6.	Claims 8, 9, 17, and 18 are rejected under 35 U.S.C. 103 as being unpatentable over Guo et al ("Deep neural networks on graph signals for brain imaging analysis." 2017 IEEE International Conference on Image Processing (ICIP). IEEE, 2017.) in view of Price (“Fusion of evolution constructed features for computer vision.” A Dissertation Submitted to the Faculty of Mississippi State University in Partial Fulfillment of the Requirements for the Degree of Doctor of Philosophy in Electrical and Computer Engineering in the Department of Electrical and Computer Engineering, May 2018) in view of Du et al. ("Topology adaptive graph convolutional networks." arXiv preprint arXiv:1710.10370 (2017) and further in view Van Seijen et al (US20180165603)

	Regarding claim 8, Modified Guo teaches the apparatus of claim 7, but they do not explicitly teach in circumstances where the objective function is the loss function, the objective function is optimized when the loss function is minimized.  
	Van Seijen teaches in circumstances where the objective function is the loss function, the objective function is optimized when the loss function is minimized (by minimizing this loss function, the different heads of HRA approximate the optimal action-value functions under the different reward functions [0244])
	It would have been obvious to a person having ordinary skill in the art before the effective filing date of the claimed invention to have modified the apparatus of Modified Guo to incorporate the teachings of Van Seijen for the benefit modelling the current estimate of the optimal value function with a deep neural network, (Van Seijen, [0228]) 

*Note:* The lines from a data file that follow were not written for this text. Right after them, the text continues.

(** A tag [m_tag_get] can have made. *)
Definition tag_ok (t : m_tag) : Prop :=
  0 <= m_tag_id t < 65536 /\ 0 <= m_tag_len t <= PACKET_TAG_MAXSIZE.

Lemma wp_m_tag_copy s t wait Q :
  tag_ok t ->
  (forall e, refused wait s -> Q None (with_env s e)) ->
  (forall e, scl s (with_env s e) -> Q (Some t) (with_ntags (with_env s e) (mb_ntags s + 1))) ->
  wp (m_tag_copy t wait) Q s.
Proof.
  unfold tag_ok, PACKET_TAG_MAXSIZE. intros [Hi Hl] HN HS. unfold m_tag_copy, m_tag_get.
  rewrite (proj2 (Z.ltb_ge (m_tag_len t) 0)), (proj2 (Z.ltb_ge PACKET_TAG_MAXSIZE (m_tag_len t)))
    by (unfold PACKET_TAG_MAXSIZE; lia).
  apply wp_bind, wp_bind, wp_pool_get; intros e Hscl; [by apply HN|].
  apply wp_bind. unfold wp at 1, add_tags. apply wp_bind, wp_get, wp_ret, wp_ret.
  simpl. rewrite !u16_id by lia. destruct t. by apply HS.
Qed.

Definition tags_or (b : Z) (l : list m_tag) : Z := foldl (fun b t => Z.lor b (m_tag_id t)) b l.

Lemma with_ntags_env s e n : with_ntags (with_env s e) n = with_env (with_ntags s n) e.
Proof. done. Qed.

Lemma tagc_set_tags m l b : is_pkthdr m = true ->
  tagc (set_ph m (ph_set_tags (m_pkthdr m) l b)) = zlen l.
Proof. unfold tagc, is_pkthdr. simpl. by intros ->. Qed.

Lemma W_env_d d s e ms : Wd d (with_env s e) ms <-> Wd d s ms.
Proof. split; intros []; by split. Qed.

(** An mbuf with other tags, counted. *)
Lemma W_set_tags d s m ms l b n :
  Wd d s (m :: ms) -> is_pkthdr m = true -> n = mb_ntags s + (zlen l - zlen (ph_tags (m_pkthdr m))) ->
  Wd d (with_ntags s n) (set_ph m (ph_set_tags (m_pkthdr m) l b) :: ms).
Proof.
  intros HW Hp ->.
  replace (zlen l - zlen (ph_tags (m_pkthdr m))) with
    (tagc (set_ph m (ph_set_tags (m_pkthdr m) l b)) - tagc m).
  - by apply W_retag.
  - rewrite tagc_set_tags by done. unfold tagc. by rewrite Hp.
Qed.

Lemma wp_tag_delete_chain d s m ms Q :
  Wd d s (m :: ms) -> is_pkthdr m = true ->
  (forall s', scl s s' ->
     let m' := set_ph m (ph_set_tags (m_pkthdr m) [] 0) in Wd d s' (m' :: ms) -> Q m' s') ->
  wp (m_tag_delete_chain m) Q s.
Proof.
  intros HW Hp HQ. unfold m_tag_delete_chain. apply wp_bind. unfold wp at 1, add_tags. apply wp_ret.
  apply HQ; [done|]. apply W_set_tags; [done..|]. rewrite zlen_nil. lia.
Qed.

Lemma wp_tag_copy_loop d ms wait l : forall s to Q,
  Wd d s (to :: ms) -> is_pkthdr to = true -> Forall tag_ok l ->
  (forall s', refused wait s -> scl s s' ->
     let to' := set_ph to (ph_set_tags (m_pkthdr to) [] 0) in Wd d s' (to' :: ms) -> Q (ENOBUFS, to') s') ->
  (forall s', scl s s' ->
     let h := m_pkthdr to in
     let to' := set_ph to (ph_set_tags h (ph_tags h ++ l) (tags_or (ph_tagsset h) l)) in
     Wd d s' (to' :: ms) -> Q (0, to') s') ->
  wp (tag_copy_loop to l wait) Q s.
Proof.
  induction l as [|t l IH]; intros s to Q HW Hp Hok HN HS; simpl.
  - apply wp_ret. specialize (HS s (scl_refl s)). simpl in HS. rewrite app_nil_r in HS.
    destruct to as [? ? ? ? ? [] ? ?]. apply HS, HW.
  - apply list.Forall_cons in Hok as [Ht Hok]. apply wp_bind, wp_m_tag_copy; [done|intros e Hw|intros e Hscl].
    + apply wp_bind. eapply wp_tag_delete_chain; [by apply W_env_d|done|].
      intros s' Hcl m' HW'. apply wp_ret. apply HN; [done| |done].
      eapply scl_trans; [by eapply scl_refused|done].
    + set (to1 := set_ph to _). apply IH; [|done|done| |].
      * rewrite with_ntags_env. apply W_env_d.
        apply W_set_tags; [done..|]. rewrite zlen_app, zlen_cons, zlen_nil. lia.
      * intros s' Hw Hcl. apply HN; [by eapply refused_scl|by eapply scl_trans].
      * intros s' Hcl. simpl. rewrite <- app_assoc. apply HS. by eapply scl_trans.
Qed.

(** ** Packet headers *)

(** The flags of a copied packet header. *)
Definition hdr_flags (to from : mbuf) : Z :=
  Z.lor (Z.land (m_flags to) (Z.lor M_EXT M_EXTWR)) (Z.land (m_flags from) M_COPYFLAGS).

Definition dup_hdr (from : mbuf) : pkthdr :=
  ph_set_tags (m_pkthdr from) (ph_tags (m_pkthdr from)) (tags_or 0 (ph_tags (m_pkthdr from))).

(** [to] with the packet header of [from]. *)
Definition dup_to (to from : mbuf) : mbuf :=
  let to' := set_ph (set_flags to (hdr_flags to from)) (dup_hdr from) in
  if is_ext to then to' else set_data to' PKTHDR_SIZE.

Definition dup_failed (to from to' : mbuf) : Prop :=
  m_flags to' = hdr_flags to from /\ m_type to' = m_type to /\ m_addr to' = m_addr to.

Lemma hdr_flags_bits to from :
  has (hdr_flags to from) M_EXT = is_ext to /\
  has (hdr_flags to from) M_EXTWR = has (m_flags to) M_EXTWR /\
  has (hdr_flags to from) M_PKTHDR = is_pkthdr from /\
  has (hdr_flags to from) M_ZEROIZE = has (m_flags from) M_ZEROIZE.
Proof.
  unfold hdr_flags, is_ext, is_pkthdr. change M_COPYFLAGS with 65526.
  flag_simpl. done.
Qed.

Lemma wp_m_dup_pkthdr d s to from ms wait Q :
  Wd d s (to :: ms) -> tagc to = 0 -> is_pkthdr from = true -> Forall tag_ok (ph_tags (m_pkthdr from)) ->
  (forall to' s', refused wait s -> scl s s' -> Wd d s' (to' :: ms) -> dup_failed to from to' ->
     Q (ENOBUFS, to') s') ->
  (forall s', scl s s' -> Wd d s' (dup_to to from :: ms) -> Q (0, dup_to to from) s') ->
  wp (m_dup_pkthdr to from wait) Q s.
Proof.
  intros HW Ht0 Hp Hok HN HS. unfold m_dup_pkthdr. rewrite Hp. cbn [negb].
  change (Z.lor (Z.land (m_flags to) (Z.lor M_EXT M_EXTWR)) (Z.land (m_flags from) M_COPYFLAGS))
    with (hdr_flags to from).
  destruct (hdr_flags_bits to from) as (Hfx & _ & Hfp & _). rewrite Hp in Hfp.
  set (to1 := m_tag_init (set_ph (set_flags to (hdr_flags to from)) (m_pkthdr from))).
  assert (is_pkthdr to1 = true) as Hp1 by done.
  assert (tagc to1 = 0) as Ht1 by (unfold tagc; by rewrite Hp1).
  assert (Wd d s (to1 :: ms)) as HW1.
  { eapply W_core, HW. split; try done. by rewrite Ht0, Ht1. }
  unfold m_tag_copy_chain. apply wp_bind, wp_bind. eapply wp_tag_delete_chain; [done..|].
  intros s1 Hcl1 to2 HW2. apply (wp_tag_copy_loop d ms); [done..| |].
  - intros s2 Hw Hcl2 to' HW'. simpl. apply wp_ret. apply HN; [by eapply refused_scl|by eapply scl_trans|done|done].
  - intros s2 Hcl2 h to' HW'. simpl. apply wp_ret.
    assert ((if is_ext to' then to' else set_data to' PKTHDR_SIZE) = dup_to to from) as ->.
    { unfold dup_to. change (is_ext to') with (has (hdr_flags to from) M_EXT). by rewrite Hfx. }
    apply HS; [by eapply scl_trans|]. eapply W_core, HW'. unfold dup_to.
    by destruct (is_ext to); split.
Qed.

(** The packet header leaves [from]. *)
Lemma M_MOVE_PKTHDR_eq to from :
  M_MOVE_PKTHDR to from =
    (let to' := set_ph (set_flags to (hdr_flags to from)) (m_pkthdr from) in
     (if is_ext to then to' else set_data to' PKTHDR_SIZE),
     m_tag_init (set_flags from (clr_flag (m_flags from) M_PKTHDR))).
Proof.
  unfold M_MOVE_PKTHDR, M_MOVE_HDR. destruct (hdr_flags_bits to from) as (Hfx & _).
  fold (hdr_flags to from). f_equal. unfold is_ext at 1. simpl. by rewrite Hfx.
Qed.

Lemma W_move_hdr d s to from ms :
  Wd d s (to :: from :: ms) -> tagc to = 0 -> is_pkthdr from = true ->
  let '(to', from') := M_MOVE_PKTHDR to from in Wd d s (to' :: from' :: ms).
Proof.
  intros HW Ht Hp. rewrite M_MOVE_PKTHDR_eq.
  destruct (hdr_flags_bits to from) as (Hfx & _ & Hfp & _). rewrite Hp in Hfp.
  set (to' := set_ph (set_flags to (hdr_flags to from)) (m_pkthdr from)).
  set (from' := m_tag_init _).
  assert (tagc from' = 0) as Htf by (unfold tagc; by destruct (is_pkthdr from')).
  assert (tagc to' = tagc from) as Htt.
  { unfold tagc. change (is_pkthdr to') with (has (hdr_flags to from) M_PKTHDR). by rewrite Hfp, Hp. }
  assert (is_ext from' = is_ext from) as Hfe.
  { unfold is_ext, from'. simpl. flag_simpl. done. }
  assert (same_core to' (if is_ext to then to' else set_data to' PKTHDR_SIZE)) as Hsc.
  { destruct (is_ext to); by split. }
  eapply W_core; [exact Hsc|]. clear Hsc.
  set (n := mb_ntags s + (tagc to' - tagc to)).
  assert (Wd d (with_ntags s n) (to' :: from :: ms)) as H1 by (by apply W_retag).
  rewrite Permutation_swap in H1.
  pose proof (W_retag d (with_ntags s n) from from' (to' :: ms) H1 eq_refl eq_refl Hfe ltac:(done) eq_refl) as H2.
  rewrite Permutation_swap in H2.
  replace (with_ntags (with_ntags s n) _) with s in H2; [done|].
  unfold n. destruct s; unfold with_ntags; simpl. f_equal. lia.
Qed.

(** ** Freeing one mbuf *)

Definition zer (m : mbuf) : bool := has (m_flags m) M_ZEROIZE.
Definition zprop (z : bool) (n : list mbuf) : list mbuf :=
  if z then on_head (fun m => set_flags m (Z.lor (m_flags m) M_ZEROIZE)) n else n.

	Regarding claim 9, Modified Guo teaches the apparatus of claim 7, but they do not explicitly teach in circumstances where the objective function is the reward function, the objective function is optimized when the reward function is maximized.  
	Van Seijen teaches in circumstances where the objective function is the reward function, the objective function is optimized when the reward function is maximized.  (each agent can have its own reward function that maximizes the return based on these functions [0081])
	The same motivation to combine as the dependent claim 8 applies here.

	Regarding claim 17, Modified Guo teaches the method of claim 16, but they do not explicitly teach in circumstances where the objective function is the loss function, the objective function is optimized when the loss function is minimized.  
	Van Seijen teaches circumstances where the objective function is the loss function, the objective function is optimized when the loss function is minimized (By minimizing this loss function, the different heads of HRA approximate the optimal action-value functions under the different reward functions [0244])
	It would have been obvious to a person having ordinary skill in the art before the effective filing date of the claimed invention to have modified the method of Modified Guo to incorporate the teachings of Van Seijen for the benefit of modelling the current estimate of the optimal value function with a deep neural network, (Van Seijen, [0228]) 

	Regarding claim 18, Modified Guo teaches the method of claim 16, but they do not explicitly teach in circumstances where the objective function is the reward function, the objective function is optimized when the reward function is maximized.  
	Van Seijen teaches in circumstances where the objective function is the reward function, the objective function is optimized when the reward function is maximized.  (each agent can have its own reward function that maximizes the return based on these functions [0081])
	The same motivation to combine as the dependent claim 17 applies here.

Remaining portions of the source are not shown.